YOUR OBJECTIVE: I need the records below retyped exactly.

Records contained in a dataset
Lemma snapshot_before_first_frame_witness :
  run (M := coarseMath)
      (withRefs (Samples.session 1024 (fun _ => Samples.refs)) Samples.editDuringCapture)
  = run (M := coarseMath) (Samples.session 1024 (fun _ => Samples.refs)).
Proof.
  apply (snapshot_before_first_frame (M := coarseMath)
           (Samples.session 1024 (fun _ => Samples.refs)) Samples.editDuringCapture).
  reflexivity.
Defined.

(** C5 (as worded): the frames depend on the refs as they are when the
    export starts only.  Refuted at the sample click: replacing the refs
    while the audio is being fetched changes the captured frame. *)
Lemma edit_during_fetch_changes_frames :
  ~ (forall (sess : Session) (refs' : nat -> Refs),
        refs' 0%nat = refsAt sess 0%nat ->
        framesOf (events (M := coarseMath) (withRefs sess refs'))
        = framesOf (events (M := coarseMath) sess)).
Proof.
  intros H.
  specialize (H (Samples.session 1024 (fun _ => Samples.refs))
                Samples.editDuringFetch eq_refl).
  apply (f_equal (map (fun frame => length (snd frame)))) in H.
  vm_compute in H. discriminate.
Qed.

Lemma missing_frame_is_silence_witness :
  let sess := Samples.session 1024 (fun _ => Samples.refs) in
  let done := renderFrames (M := coarseMath) (loadFFmpeg idle) sess 2 [] Samples.atClick in
  (forall i, nth_error (@nil (list Z)) (Z.to_nat i) = None ->
             frameSpectrum [] i = repeat 0 1024)
  /\ done = renderFrames (M := coarseMath) (loadFFmpeg idle) sess 2
              ([] ++ repeat (repeat 0 1024) (Z.to_nat 2 - 0)) Samples.atClick
  /\ fst done = Returned tt
  /\ map fst (framesOf (log (snd done))) = map fst (framesOf []) ++ range 2
  /\ last (progressOf (log (snd done))) 0 = 100.
Proof.
  apply (missing_frame_is_silence (M := coarseMath) (loadFFmpeg idle)
           (Samples.session 1024 (fun _ => Samples.refs)) 2 [] Samples.atClick);
    discriminate.
Defined.

End ExportExamples.

(** * Further properties *)

(** ** The analysis and the frame loop *)

Section AnalysisCoverage.
Import JS Spectrum Pipeline.

Lemma nth_error_map_range {A} (f : Z -> A) (n i : Z) :
  0 <= i < n -> nth_error (map f (range n)) (Z.to_nat i) = Some (f i).
Proof.
  intros H. unfold range. rewrite map_map.
  rewrite nth_error_map, nth_error_seq.
  destruct (Nat.ltb_spec (Z.to_nat i) (Z.to_nat n)) as [_|Hge]; [|lia].
  cbn. f_equal. f_equal. lia.
Qed.

(** X1.  The analysis yields one frame for every index the frame loop of
    [renderOffline] visits, so the loop always finds its frame and the
    all-zero substitute is never used there. *)
Theorem analysis_covers_frame_loop (b : AudioBuffer) (frameIndex : Z) :
  0 <= frameIndex < totalFrames b fps ->
  nth_error (analyzeAudioOffline b fps) (Z.to_nat frameIndex)
  = Some (frameData (channelData b) (samplesPerFrame b fps) frameIndex)
  /\ frameSpectrum (analyzeAudioOffline b fps) frameIndex
     = frameData (channelData b) (samplesPerFrame b fps) frameIndex.
Proof.
  intros H.
  assert (Hn : nth_error (analyzeAudioOffline b fps) (Z.to_nat frameIndex)
               = Some (frameData (channelData b) (samplesPerFrame b fps) frameIndex))
    by (unfold analyzeAudioOffline; now apply nth_error_map_range).
  split; [exact Hn|]. unfold frameSpectrum. now rewrite Hn.
Qed.

Lemma analysis_covers_frame_loop_witness :
  frameSpectrum (analyzeAudioOffline MoreSamples.tailBuffer fps) 1
  = frameData (channelData MoreSamples.tailBuffer)
              (samplesPerFrame MoreSamples.tailBuffer fps) 1.
Proof.
  apply (analysis_covers_frame_loop MoreSamples.tailBuffer 1).
  vm_compute. split; [discriminate|reflexivity].
Defined.




Lemma analyzeAudioOffline_nth (b : AudioBuffer) (fps' frame bin : Z) :
  0 < fps' -> 0 <= frame < totalFrames b fps' -> 0 <= bin < 1024 ->
  nth (Z.to_nat bin) (nth (Z.to_nat frame) (analyzeAudioOffline b fps') []) 0
  = binValue (channelData b) (frame * (sampleRate b / fps'))
             (Z.min (frame * (sampleRate b / fps') + 2048) (len (channelData b))) bin.
Proof.
  intros Hfps Hframe Hbin. unfold analyzeAudioOffline.
  rewrite nth_map_range by exact Hframe.
  unfold frameData. rewrite nth_map_range by exact Hbin.
  unfold samplesPerFrame, Math_floor. now rewrite Qfloor_div_Z by exact Hfps.
Qed.

(** X3.  Where the buffer ends inside a frame's window, the bins whose
    sub-bin starts at or after the end of the buffer hold 0. *)
Theorem bins_past_the_end_are_zero (b : AudioBuffer) (fps' frame bin : Z) :
  0 < sampleRate b -> 0 < fps' ->
  0 <= frame < totalFrames b fps' -> 0 <= bin < 1024 ->
  let startSample := frame * (sampleRate b / fps') in
  let endSample := Z.min (startSample + 2048) (len (channelData b)) in
  let binSize := Z.max 1 ((endSample - startSample) / 1024) in
  endSample <= startSample + bin * binSize ->
  nth (Z.to_nat bin) (nth (Z.to_nat frame) (analyzeAudioOffline b fps') []) 0 = 0.
Proof.
  intros Hsr Hfps Hframe Hbin startSample endSample binSize Hpast.
  rewrite analyzeAudioOffline_nth by assumption.
  fold startSample. fold endSample.
  pose proof (totalFrames_start b fps' frame Hsr Hfps Hframe) as Hstart.
  rewrite binValue_slice by (subst endSample; fold startSample in Hstart; lia).
  fold binSize. rewrite slice_empty by lia. reflexivity.
Qed.

Lemma bins_past_the_end_are_zero_witness :
  nth 500 (nth 1 (analyzeAudioOffline MoreSamples.tailBuffer 30) []) 0 = 0.
Proof.
  apply (bins_past_the_end_are_zero MoreSamples.tailBuffer 30 1 500);
    vm_compute; repeat split; discriminate.
Defined.

End AnalysisCoverage.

EXPECTED OUTPUT:
Lemma snapshot_before_first_frame_witness :
  run (M := coarseMath)
      (withRefs (Samples.session 1024 (fun _ => Samples.refs)) Samples.editDuringCapture)
  = run (M := coarseMath) (Samples.session 1024 (fun _ => Samples.refs)).
Proof.
  apply (snapshot_before_first_frame (M := coarseMath)
           (Samples.session 1024 (fun _ => Samples.refs)) Samples.editDuringCapture).
  reflexivity.
Defined.

(** C5 (as worded): the frames depend on the refs as they are when the
    export starts only.  Refuted at the sample click: replacing the refs
    while the audio is being fetched changes the captured frame. *)
Lemma edit_during_fetch_changes_frames :
  ~ (forall (sess : Session) (refs' : nat -> Refs),
        refs' 0%nat = refsAt sess 0%nat ->
        framesOf (events (M := coarseMath) (withRefs sess refs'))
        = framesOf (events (M := coarseMath) sess)).
Proof.
  intros H.
  specialize (H (Samples.session 1024 (fun _ => Samples.refs))
                Samples.editDuringFetch eq_refl).
  apply (f_equal (map (fun frame => length (snd frame)))) in H.
  vm_compute in H. discriminate.
Qed.

Lemma missing_frame_is_silence_witness :
  let sess := Samples.session 1024 (fun _ => Samples.refs) in
  let done := renderFrames (M := coarseMath) (loadFFmpeg idle) sess 2 [] Samples.atClick in
  (forall i, nth_error (@nil (list Z)) (Z.to_nat i) = None ->
             frameSpectrum [] i = repeat 0 1024)
  /\ done = renderFrames (M := coarseMath) (loadFFmpeg idle) sess 2
              ([] ++ repeat (repeat 0 1024) (Z.to_nat 2 - 0)) Samples.atClick
  /\ fst done = Returned tt
  /\ map fst (framesOf (log (snd done))) = map fst (framesOf []) ++ range 2
  /\ last (progressOf (log (snd done))) 0 = 100.
Proof.
  apply (missing_frame_is_silence (M := coarseMath) (loadFFmpeg idle)
           (Samples.session 1024 (fun _ => Samples.refs)) 2 [] Samples.atClick);
    discriminate.
Defined.

End ExportExamples.

(** * Further properties *)

(** ** The analysis and the frame loop *)

Section AnalysisCoverage.
Import JS Spectrum Pipeline.

Lemma nth_error_map_range {A} (f : Z -> A) (n i : Z) :
  0 <= i < n -> nth_error (map f (range n)) (Z.to_nat i) = Some (f i).
Proof.
  intros H. unfold range. rewrite map_map.
  rewrite nth_error_map, nth_error_seq.
  destruct (Nat.ltb_spec (Z.to_nat i) (Z.to_nat n)) as [_|Hge]; [|lia].
  cbn. f_equal. f_equal. lia.
Qed.

(** X1.  The analysis yields one frame for every index the frame loop of
    [renderOffline] visits, so the loop always finds its frame and the
    all-zero substitute is never used there. *)
Theorem analysis_covers_frame_loop (b : AudioBuffer) (frameIndex : Z) :
  0 <= frameIndex < totalFrames b fps ->
  nth_error (analyzeAudioOffline b fps) (Z.to_nat frameIndex)
  = Some (frameData (channelData b) (samplesPerFrame b fps) frameIndex)
  /\ frameSpectrum (analyzeAudioOffline b fps) frameIndex
     = frameData (channelData b) (samplesPerFrame b fps) frameIndex.
Proof.
  intros H.
  assert (Hn : nth_error (analyzeAudioOffline b fps) (Z.to_nat frameIndex)
               = Some (frameData (channelData b) (samplesPerFrame b fps) frameIndex))
    by (unfold analyzeAudioOffline; now apply nth_error_map_range).
  split; [exact Hn|]. unfold frameSpectrum. now rewrite Hn.
Qed.

Lemma analysis_covers_frame_loop_witness :
  frameSpectrum (analyzeAudioOffline MoreSamples.tailBuffer fps) 1
  = frameData (channelData MoreSamples.tailBuffer)
              (samplesPerFrame MoreSamples.tailBuffer fps) 1.
Proof.
  apply (analysis_covers_frame_loop MoreSamples.tailBuffer 1).
  vm_compute. split; [discriminate|reflexivity].
Defined.




Lemma analyzeAudioOffline_nth (b : AudioBuffer) (fps' frame bin : Z) :
  0 < fps' -> 0 <= frame < totalFrames b fps' -> 0 <= bin < 1024 ->
  nth (Z.to_nat bin) (nth (Z.to_nat frame) (analyzeAudioOffline b fps') []) 0
  = binValue (channelData b) (frame * (sampleRate b / fps'))
             (Z.min (frame * (sampleRate b / fps') + 2048) (len (channelData b))) bin.
Proof.
  intros Hfps Hframe Hbin. unfold analyzeAudioOffline.
  rewrite nth_map_range by exact Hframe.
  unfold frameData. rewrite nth_map_range by exact Hbin.
  unfold samplesPerFrame, Math_floor. now rewrite Qfloor_div_Z by exact Hfps.
Qed.

(** X3.  Where the buffer ends inside a frame's window, the bins whose
    sub-bin starts at or after the end of the buffer hold 0. *)
Theorem bins_past_the_end_are_zero (b : AudioBuffer) (fps' frame bin : Z) :
  0 < sampleRate b -> 0 < fps' ->
  0 <= frame < totalFrames b fps' -> 0 <= bin < 1024 ->
  let startSample := frame * (sampleRate b / fps') in
  let endSample := Z.min (startSample + 2048) (len (channelData b)) in
  let binSize := Z.max 1 ((endSample - startSample) / 1024) in
  endSample <= startSample + bin * binSize ->
  nth (Z.to_nat bin) (nth (Z.to_nat frame) (analyzeAudioOffline b fps') []) 0 = 0.
Proof.
  intros Hsr Hfps Hframe Hbin startSample endSample binSize Hpast.
  rewrite analyzeAudioOffline_nth by assumption.
  fold startSample. fold endSample.
  pose proof (totalFrames_start b fps' frame Hsr Hfps Hframe) as Hstart.
  rewrite binValue_slice by (subst endSample; fold startSample in Hstart; lia).
  fold binSize. rewrite slice_empty by lia. reflexivity.
Qed.

Lemma bins_past_the_end_are_zero_witness :
  nth 500 (nth 1 (analyzeAudioOffline MoreSamples.tailBuffer 30) []) 0 = 0.
Proof.
  apply (bins_past_the_end_are_zero MoreSamples.tailBuffer 30 1 500);
    vm_compute; repeat split; discriminate.
Defined.

End AnalysisCoverage.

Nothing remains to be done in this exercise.